Israël n’est pas une dictature, mais une démocratie juive et une entité coloniale comme en témoignent tous ses comportements à l’égard des arabes, y compris ses citoyens, ceux qui se sont trouvés sur cette terre à la fin de la guerre de 1948, c’est-à-dire ce qui restait de la majorité arabe de ce pays.
Ceux-ci tirent leur droit d’existence sur cette terre de leur présence effective dans le pays génération après génération, sans compter les dimensions culturelle, religieuse, nationale et autres. Ici c’est leur patrie, cela signifie que ce n’est pas Israël leur patrie mais le pays sur les ruines duquel s’est établi l’Etat d’Israël. C’est pour cela que leur patriotisme est un patriotisme palestinien et non israélien, [le voir autrement] serait une aberration.
Mais le paradoxe tient en ce que le droit de présence sur cette terre ne leur est accordé que conformément à la loi de l’occupant, en tant que citoyens de l’Etat qui a occupé leur terre et non en tant que fils du pays qui a été occupé. On renverse ainsi les situations historiques et le citoyen se trouve dans la nécessité de prouver, avec des papiers israéliens, son droit de cité dans ce pays : acte de naissance, carte d’identité, passeport ; il doit toujours porter certains de ces documents sur lui par crainte d’un contrôle policier, ce qui permet aussi de le distinguer des habitants des territoires occupés en 1967, interdits de séjour dans cette partie de la patrie sans laissez-passer.

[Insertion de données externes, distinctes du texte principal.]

(** C9. Every [SET] a cached read handler issues is on the handler's key
    with an expiry of 600 seconds, and when the handler returns, the key
    holds the serialized result with an expiry time 600 seconds past the
    time of the request. *)
Theorem cache_writes_expire_after_600 user r w key text ex :
  RedisSet key text ex ∈ appended (journal w) (journal (get user r w).2) →
  key = cache_key r ∧ ex = 600 ∧
  (∀ v, (get user r w).1 = Return v →
     text = JSON_stringify v ∧
     redis (get user r w).2 !! key =
     Some {| value := text; expires_at := clock w + 600 |}).
Proof.
  intros Hin.
  destruct (get_ends user r w) as [Hh Hr | cached Hh Hr Hl Ht
    | w0 e s Hin0 Hload | w0 v s Hin0 Hload Hr | w0 v s Hin0 Hload Hr];
    simpl in *.
  - rewrite appended_app in Hin. by members Hin.
  - rewrite appended_app in Hin. by members Hin.
  - destruct (entered_journal _ _ _ Hin0) as [[_ Hj] | [_ Hj]];
      rewrite Hj in Hin.
    + rewrite appended_app in Hin. by members Hin.
    + rewrite appended_app2 in Hin. by members Hin.
  - assert (key = cache_key r ∧ text = JSON_stringify v ∧ ex = 600)
      as (-> & -> & ->).
    { destruct (entered_journal _ _ _ Hin0) as [[_ Hj] | [_ Hj]];
        rewrite Hj in Hin.
      - rewrite appended_app2 in Hin. by members Hin.
      - rewrite appended_app3 in Hin. by members Hin. }
    done.
  - assert (key = cache_key r ∧ text = JSON_stringify v ∧ ex = 600)
      as (-> & -> & ->).
    { destruct (entered_journal _ _ _ Hin0) as [[_ Hj] | [_ Hj]];
        rewrite Hj in Hin.
      - rewrite appended_app2 in Hin. by members Hin.
      - rewrite appended_app3 in Hin. by members Hin. }
    split_and!; [done | done |]. intros v' [= <-]. split; [done |].
    rewrite lookup_insert_eq.
    by destruct (entered_frame _ _ _ Hin0) as (_ & -> & _).
Qed.

(** A cached handler calls at most one service method. *)
Lemma get_loads user r w :
  (loads (journal (get user r w).2) ≤ loads (journal w) + 1)%nat.
Proof.
  destruct (get_ends user r w) as [Hh Hr | cached Hh Hr Hl Ht
    | w0 e s Hin0 Hload | w0 v s Hin0 Hload Hr | w0 v s Hin0 Hload Hr];
    simpl;
    try (destruct (entered_journal _ _ _ Hin0) as [[_ ->] | [_ ->]]);
    count_loads.
Qed.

Sans nationalité ou « carte d’identité » israélienne, l’arabe se voit dans le meilleur des cas, autorisé à séjourner dans son pays trois mois, à titre de touriste, s’il a obtenu son permis d’entrée. Ce permis, de nombreux palestiniens de Cisjordanie et de Gaza vivant à l’étranger essaient de l’obtenir ; certains, bien que l’ayant obtenu, se voient refoulés depuis l’aéroport. Le passeport étranger ne leur garantit même pas un séjour de touriste « ordinaire » dans leur propre pays.
Dans cette entité coloniale, la citoyenneté s’est transformée en outil d’expulsion. Compte tenu des exigences de l’équilibre démographique, des lois et des tribunaux israéliens, seule une minorité sera admise à demeurer sur sa terre, même si le palestinien accepte de jouer le jeu sur le terrain et selon les règles imposés par cette entité. Il doit leur prouver et se prouver à lui-même qu’il est « israélien », c’est-à-dire accepter de se dénaturer afin de demeurer en Palestine . Quant au retour en Palestine , il est bien sûr hors de question. Le mouvement patriotique doit se mobiliser autour de ces questions, opposer sa résistance. La présence arabe palestinienne sur la terre et nos droits ne dérivent pas de cette « israélité ». Et encore, le plus insupportable c’est de voir les sentiments d’auto-satisfaction se dessiner sur leurs visages quand ils sentent que leur carte d’identité, leur passeport ou leur carte de séjour sont convoités par l’arabe. C’est une mystification, une imposture unique, dont l’exemple est rare, qui n’a pas sa pareille dans l’Histoire moderne : ils ont occupé le pays, chassé les habitants, interdit à ceux qui en sont restés d’y séjourner sans carte d’identité israélienne, puis ils font mine de s’étonner de la convoitise qu’éveille la nationalité israélienne chez les gens et leur désir d’accéder au droit de séjour permanent en Israël. Et la conclusion à laquelle certains israéliens veulent nous faire croire qu’ils ont tirée de tout cela, est que la vie des arabes en Israël est merveilleuse au point qu’ils s’y cramponnent. Comme si tel était le mobile. Pourtant, il est incontestable qu’une partie des gens oublie cette inversion des faits effectuée par le colonialisme pour se fixer sur une carte d’identité ou un passeport qu’elle peut fièrement exhiber.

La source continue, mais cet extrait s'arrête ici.